Depois do fim do mundo

Sempre achei este período entre o Natal e os primeiros dias de janeiro um momento especial. Tenho a tradição de arrumar meus armários, minhas gavetas, meus cadernos, consolidar todas as listas de filmes, séries, livros e o que quer que seja que resolvi anotar naquele ano e virar uma página nova, abrir um caderno novo ou pregar uma nova folha na parede (ou todas as anteriores) e escrever os quatro números que me acompanharão todos os dias do ano que está por vir. Gosto de começos. Gosto de ciclos fechados, metas e planos. Raramente os cumpro, mas isso pouco importa. O prazer está em fazê-los.
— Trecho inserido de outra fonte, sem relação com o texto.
(* ===== verification/Prelude.v ===== *)
(** * Monogon: a verification library

    Monogon OS runs Kubernetes clusters.  Its nodes boot into Metropolis, a Go program
    that supervises its services, keeps the state of the cluster in etcd and serves it
    through the curator, configures disks and networks, and keeps its logs in memory.
    This library models the parts of the repository whose behaviour is decided by
    their own code, and proves what makes them correct.

    ** Conventions.  A Go function that returns an error is a function into [result];
    panics are [None] or an outcome of their own; stateful code passes its state.  Pointers
    into shared structures are locations of a heap.  Integers are numbers in [Z] with
    the wrap-around of their width where it matters.  Code outside the repository (etcd, X.509,
    protocol buffers, the dhcpv4 library, uuid, netlink and the kernel) is a type class with
    its documented behaviour as laws, and each class has an instance in the library.
    Where scheduling, map iteration, clocks or failures of calls decide, theorems hold for
    all of their choices.

    ** Parts.

    - Shared: this file, [GoStrings] (package strings), [GoSort] (sort.SliceStable),
      [Bytes] (little-endian fields, CRC-32, UTF-16), [NetAddr] (parsers and masks of package
      net), [Links] (doubly linked lists), [Interfaces] and [Etcd] (libraries), [Effects]
      (programs that call them, with a weakest precondition under interference).

    - Supervisor, osbase/supervisor.  [Supervisor] has the tree of nodes and the calls of
      runnables (supervisor_node.go, supervisor.go), [SupervisorOps] what they do to it,
      [SupervisorProc] the processor and the liquidator (supervisor_processor.go) as a transition
      system with the goroutines of runnables, [SupervisorGC] the loops over the tree,
      [SupervisorSafety] the invariants of the system.  [SupervisorProps]: the tree stays
      well-formed, restarts affect exactly the subtrees they should, and no runnable is lost or
      runs twice, as long as names have no dots and no subtree restarts under a goroutine that
      is still responsible for it; and the executions in which the processor panics or does
      not end.

    - Curator, metropolis/node/core/curator.  [EtcdPrefix] (state.go), [Labels]
      (metropolis/node/labels.go), [ClusterConfig] (state_cluster.go), [CuratorNode]
      (state_node.go), [CuratorState] (access to etcd), [CuratorAPI] (impl_leader_*.go and
      bootstrap.go).  [CuratorSpec] and [CuratorSteps] give the abstract cluster and its
      transitions; [CuratorSteps] (Module CuratorRefine), [CuratorHandlers], [CuratorNet] and
      [CuratorSystem] show that every handler, among all others, refines them, and Module
      CuratorFence of [CuratorSystem] that a replaced leader changes nothing.  [CuratorProps], [CuratorNetProps], [CuratorAuthProps] and [CuratorBootstrap]
      state the properties, under the interference of the leader's other handlers and of other
      clients of etcd; that WireGuard keys stay unique also needs that the others keep them so.
      [CuratorExample] runs the handlers on concrete libraries.

    - PKI, osbase/pki.  [Pki] and [PkiProps]: certificates made once and agreed on by all
      calls that run at the same time, in any interleaving of their transactions, revocation.

    - Partition tables, osbase/blockdev, osbase/gpt, osbase/msguid.  [BlockDev] has the
      interface of block devices, its contract, its implementations, and the proof that they
      keep the contract.  [Gpt] models the tables.  [GptFree] and [GptAdd]: free
      space is found exactly, partitions are put there if the alignment allows, and where it
      does not.  [GptCodec], [GptDisk], [GptProps]: what is written is read back, and an interrupted
      write leaves the old or the new table, on a device that fails too, if the CRC-32 tells
      their entries from the mixtures of their blocks.

    - Networks, metropolis/node/core/network.  [DhcpLease] and [DhcpClient] (dhcp4c and its
      transports, with an encoding of options as an example), [DhcpProps]: the client's state
      machine keeps transports, deadlines and callbacks consistent and gives up expired
      leases.  [Toposort] (go/algorithm/toposort), [StaticConfig] (static.go and
      osbase/sysctl), [StaticProps], [StaticRun]: interfaces are configured after those they
      depend on, and failure deletes the links that were added, while
      addresses and routes on other links stay.  [Tinylb] (go/net/tinylb) with [OrderedMap]
      (go/types/mapsets): the load balancer dials the backends of its current set only, and
      closes the connections of those that were removed.

    - Logs and boot.  [LogBuffer] (osbase/logbuffer): the ring holds the last lines.  [Journal]
      and [JournalProps] (osbase/logtree): the heap of linked entries implements lists with
      quotas.  [Bootparam] (osbase/bootparam): decoding inverts encoding.

    - Event values, osbase/event/memory.  [EventValue]: watchers see the latest value, in
      order, whatever the interleaving of Set, Get and Close, and Set always completes.

    - FAT32, osbase/fat32.  [Fat32Names] (short names), [Fat32] (the writer, and in Module
      Fat32Read a reader written from the on-disk format, for images on new files), [Fat32Dir] (directory entries),
      [Fat32Layout] (placement of clusters, geometry), [Fat32Props]: the reader finds the
      tree that was written, the tables fit, and PlaceFile builds trees.

    - Verity, osbase/verity and mkverity.  [Sha256] (crypto/sha256), [Verity] (the encoder),
      [VerityTree] (hash trees as lists of blocks, and in Module VerityCheck what the kernel
      does with one), [VerityEncoder], [VerityProps]: the encoder writes the hash tree of its
      input, and the kernel returns exactly that input or there is a collision.

    - EFI variables, osbase/efivarfs.  [Efivar], [EfivarCodec], [EfivarProps]: device paths
      and load options are read back as written, any bytes are parsed without panic, boot
      entries take a free number.

    - Event logs, osbase/tpm/eventlog.  [Eventlog] (the parser and the replay against PCRs, with
      SHA-1 and SHA-256 of [Sha256]), [Secureboot] (secureboot.go and internal/events.go).
      [EventlogProps] (with Module EventlogCodec), [SecurebootProps]: logs are read back as written, any bytes
      are parsed without panic, verification accepts the logs that replay to the PCRs or have no events for them, the
      state of secure boot is that of a well-formed log, and no other log with events that verifies
      against the same PCR gives another answer to whether secure boot is on, or there is a collision.

    - Updates, metropolis/node/core/update and abloader.  [Update] has the update service and the loader
      that selects the slot to boot, on a disk whose operations may fail or stop in the middle.
      [UpdateProps]: whatever a node does, the active slot is one that was marked as good and has
      not changed since, if the state file is written atomically; and the entries of the
      firmware are repaired.

    - Kubernetes reconciler, metropolis/node/kubernetes/reconciler (reconciler_status.go), with the
      releases of [Version] (version).  [Reconciler] has the four programs, [ReconcilerWatch] what
      the watch over nodes publishes, [ReconcilerSystem] all nodes around one etcd: a leader
      reconciles alone, and only while every apiserver that serves is compatible with it.

    - Kernel modules, osbase/kmod.  [Kmod] (patterns, metadata, manager), [KmodTree] (what a
      radix tree means), [KmodProps]: looking a device up finds exactly the modules with a
      matching pattern, and they are loaded after those they depend on.

    ** Fuel.  Recursion that is not structural has fuel, and theorems show that it is
    enough: the garbage collection visits each node of the tree once; a chain of issuers of depth d
    takes 4 * d + 5 calls of Ensure; writing a line of n bytes takes at most n + 1 rounds; scanning
    the journal takes as many steps as the heap has entries; sorting and the sweep over
    partition boundaries are bounded by the number of elements; zeroing by the number of chunks;
    topological sorting nests once more than the graph has nodes; runes are at least
    one byte, groups of IPv6 addresses two; short names have a counter of 16 bits; chains of
    clusters are no longer than the table; the loops of the verity encoder consume their
    buffer or level; elements of device paths are at least four bytes; a pattern is split at
    most once per part; loading a module nests as deep as the modules depend on each other; each
    event, algorithm, digest or signature of an event log takes at least one byte of it; replacing
    a text consumes at least one character at a time.

    ** Not modelled.  Watches and leader election of the curator, the consensus
    service, role management, the objects that the Kubernetes reconciler writes and the other
    Kubernetes services, containers, the local storage of nodes and
    the DNS service consist of goroutines around remote calls and the operating system.
    The command line tools, the installer, image building, the bare metal cloud around
    an SQL database, and generated code are left out, as are logging and tracing inside
    the modelled functions.  Text of errors is kept as the format string of the source. *)

From stdpp Require Export base gmap strings list fin_maps sorting.
From Stdlib Require Export Ascii.

#[export] Set Default Goal Selector "!".

Declare Scope go_scope.
Delimit Scope go_scope with go.
Open Scope go_scope.

(** ** Fallible computations

    A Go function returning [(T, error)] is a function into [result E A]; the
    Go convention of an [if err != nil { return ..., err }] chain is the
    monadic bind. *)
Inductive result (E A : Type) :=
| Ok (a : A)
| Err (e : E).
Arguments Ok {E A} a.
Arguments Err {E A} e.

#[export] Instance result_ret {E} : MRet (result E) := fun A a => Ok a.
#[export] Instance result_bind {E} : MBind (result E) := fun A B k m =>
  match m with Ok a => k a | Err e => Err e end.
#[export] Instance result_map {E} : FMap (result E) := fun A B f m =>
  match m with Ok a => Ok (f a) | Err e => Err e end.

#[export] Instance result_eq_dec {E A} `{EqDecision E, EqDecision A} :
  EqDecision (result E A).
Proof. solve_decision. Defined.

(** [guard! b 'else' e 'in' k] is the Go early return [if !b { return e }; k]. *)
Notation "'guard!' b 'else' e 'in' k" := (if b then k else Err e)
  (at level 10, b at level 100, e at level 100, k at level 200) : go_scope.

Definition is_ok {E A} (r : result E A) : bool :=
  match r with Ok _ => true | Err _ => false end.

Lemma bind_ok {E A B} (m : result E A) (k : A -> result E B) b :
  m ≫= k = Ok b <-> exists a, m = Ok a /\ k a = Ok b.
Proof. destruct m; simpl; split; intros H; naive_solver. Qed.

Lemma bind_err {E A B} (m : result E A) (k : A -> result E B) e :
  m ≫= k = Err e <-> m = Err e \/ exists a, m = Ok a /\ k a = Err e.
Proof. destruct m; naive_solver. Qed.

(** ** Automation *)

Create HintDb go discriminated.
#[export] Hint Resolve Forall_nil_2 Forall_cons_2 Forall_app_2 : go.

(** Split every conjunction, existential and equality between constructors in
    the context. *)
Ltac go_inv :=
  repeat (match goal with
  | H : _ /\ _ |- _ => destruct H
  | H : exists _, _ |- _ => destruct H
  | H : Ok _ = Ok _ |- _ => injection H as H
  | H : Err _ = Err _ |- _ => injection H as H
  | H : Ok _ = Err _ |- _ => discriminate H
  | H : Err _ = Ok _ |- _ => discriminate H
  | H : mbind _ _ = Ok _ |- _ => apply bind_ok in H
  end; simplify_eq/=).

(** Case on the scrutinee of a [match]/[if] of the goal or of a hypothesis, the
    way the Go code branches. *)
Ltac go_case :=
  match goal with
  | |- context [ match ?x with _ => _ end ] =>
      lazymatch x with context [ match _ with _ => _ end ] => fail | _ => idtac end;
      destruct x eqn:?
  end; simplify_eq/=.
Ltac go_case_in H :=
  match type of H with
  | context [ match ?x with _ => _ end ] =>
      lazymatch x with context [ match _ with _ => _ end ] => fail | _ => idtac end;
      destruct x eqn:?
  end; simplify_eq/=.

(** ** Lists *)

Lemma last_cons_ne {A} (x : A) l : l <> [] -> last (x :: l) = last l.
Proof. destruct l; [done|]. by intros _. Qed.

Lemma forallb_Forall_iff {A} (f : A -> bool) (l : list A) :
  forallb f l = true <-> Forall (fun x => f x = true) l.
Proof. rewrite forallb_forall, Forall_forall. by setoid_rewrite list_elem_of_In. Qed.

Lemma cons_neq_self {A} (x : A) l : l = x :: l -> False.
Proof. intros H. apply (f_equal length) in H. simpl in H. lia. Qed.
#[export] Hint Resolve cons_neq_self : go.

Lemma Forall2_elem_l {A B} (R : A -> B -> Prop) l k x :
  Forall2 R l k -> x ∈ l -> exists y, y ∈ k /\ R x y.
Proof.
  induction 1 as [|a b l k Hab _ IH]; [by intros ?%not_elem_of_nil|].
  intros [->|Hx]%elem_of_cons; [exists b; split; [by left|done]|].
  destruct (IH Hx) as (y & ? & ?). exists y. split; [by right|done].
Qed.

Lemma Forall2_elem_r {A B} (R : A -> B -> Prop) l k y :
  Forall2 R l k -> y ∈ k -> exists x, x ∈ l /\ R x y.
Proof.
  intros H Hy. apply Forall2_flip in H. by apply (Forall2_elem_l _ _ _ _ H).
Qed.

Lemma list_filter_all {A} (P : A -> Prop) `{forall x, Decision (P x)} l : Forall P l -> filter P l = l.
Proof. induction 1 as [|x l Hx _ IH]; [done|]. by rewrite filter_cons_True, IH. Qed.
Lemma list_filter_none {A} (P : A -> Prop) `{forall x, Decision (P x)} l : Forall (fun x => ~ P x) l -> filter P l = [].
Proof. induction 1 as [|x l Hx _ IH]; [done|]. by rewrite filter_cons_False, IH. Qed.

Lemma NoDup_fmap_fst {A B} (l : list (A * B)) a b b' : NoDup l.*1 -> (a, b) ∈ l -> (a, b') ∈ l -> b = b'.
Proof.
  induction l as [|[x y] l IH]; cbn; [by intros _ ?%not_elem_of_nil|]. intros [Hx Hl]%NoDup_cons.
  intros [[= -> ->]|H1]%elem_of_cons [[= ->]|H2]%elem_of_cons; [done|..|by apply IH].
  - exfalso. apply Hx, list_elem_of_fmap. by exists (x, b').
  - exfalso. apply Hx, list_elem_of_fmap. simplify_eq. by eexists (_, _).
Qed.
E foi por isso que uma frasezinha de uma animação que vi no dia de Natal me cutucou de um jeito tão incômodo, como se olhasse para mim e me chamasse de tola. “E agora?”, perguntava o personagem que acabara de realizar seu sonho; “Agora, voltamos aqui amanhã e fazemos tudo de novo”, respondia a outra, mais experiente, rindo da expressão mista de felicidade e decepção do colega. “Voltamos amanhã e fazemos tudo de novo”, assim, sem prêmio ou cerimônia. Sem a expectativa da primeira vez. Sem a ansiedade, o medo, o “será que eu vou conseguir?” ou “será que eles vão gostar?” que tinha transformado a estreia num sonho, o sonho numa missão de vida, numa meta, num simbólico e especial recomeço. Uma página nova, limpa e intocada. Pois o sonho agora deixava o reino da imaginação para se transformar em rotina, em caderno usado, não mais um começo. Apenas meio. Tudo é meio. Maldita Pixar.

Mas a autora Ursula K. Le Guin, minha favorita e amada, concordaria com esse diálogo cruel. A ideia aparece aqui e ali na sua obra, mas há um conto chamado The Matter of Seggri em que ela diz com todas as palavras: “Eu aprendi que a história não tem início, e nenhuma história tem fim. Que a história é toda um emaranhado, toda meio”. É do taoísmo que ela tira essa sabedoria, mas a ficção científica, onde ela se esbalda, adora essa ideia. Basta olhar para os enredos pós-apocalípticos.

O nome já avisa: PÓS-apocalípticos. Aquilo que acontece depois do fim do mundo. Depois do desastre. Depois do “evento”, como tantos filmes, séries, livros e jogos gostam de chamar (na preguiça de desenvolver aquilo que, nessas histórias, de fato nem importa tanto – a guerra, a radiação, o impacto de um meteoro, uma doença misteriosa, qualquer coisa que tenha sido capaz de aniquilar uma parte razoável da humanidade em pouco tempo). Na verdade, essas histórias têm em comum a certeza de que o fim nunca é o fim de verdade. É quase o fim. É um susto, sabe? Um chacoalhão necessário para que os sobreviventes (e sempre há sobreviventes) percebam que o que é essencial nunca muda: seres humanos sempre serão humanos, mesmo nas condições mais inóspitas – para o bem e para o mal. Sempre haverá comunidades, sempre haverá guerras. E arte, como lembram algumas das melhores obras. Certas coisas permanecem, se repetem e se desenvolvem, devolvendo àquelas pessoas o mais cedo possível o senso de “vida normal”.

Pois não é isso que temos ouvido todos os dias desde que “pandemia” se estabeleceu como A palavra de 2020? Que o “novo normal” vem aí, virando a esquina? Que podemos ficar tranquilos, porque a vida irá “voltar” assim que a pandemia acabar, à meia-noite do 1º de janeiro de 2021, ou no máximo no dia 25 que é quando Doria prometeu nos vacinar? Espere só até perceber que o mundo depois do fim do mundo se parece um pouco demais com o que tinha antes dele… Que o que houver de mudança não terá acontecido na data reservada, e a vida não terá parado nem por um segundo (nem mesmo em 2020!). E talvez você descubra, como a Ursula e a Pixar e todos os pós-apocalípticos, que a vida não acontece em datas especiais, que ela não obedece começos e fins porque ela é toda meio. Um emaranhado eterno e cotidiano de listas inacabadas e páginas usadas.

(Dito isso, vou continuar minha arrumação e separar um novo caderno para 2021.)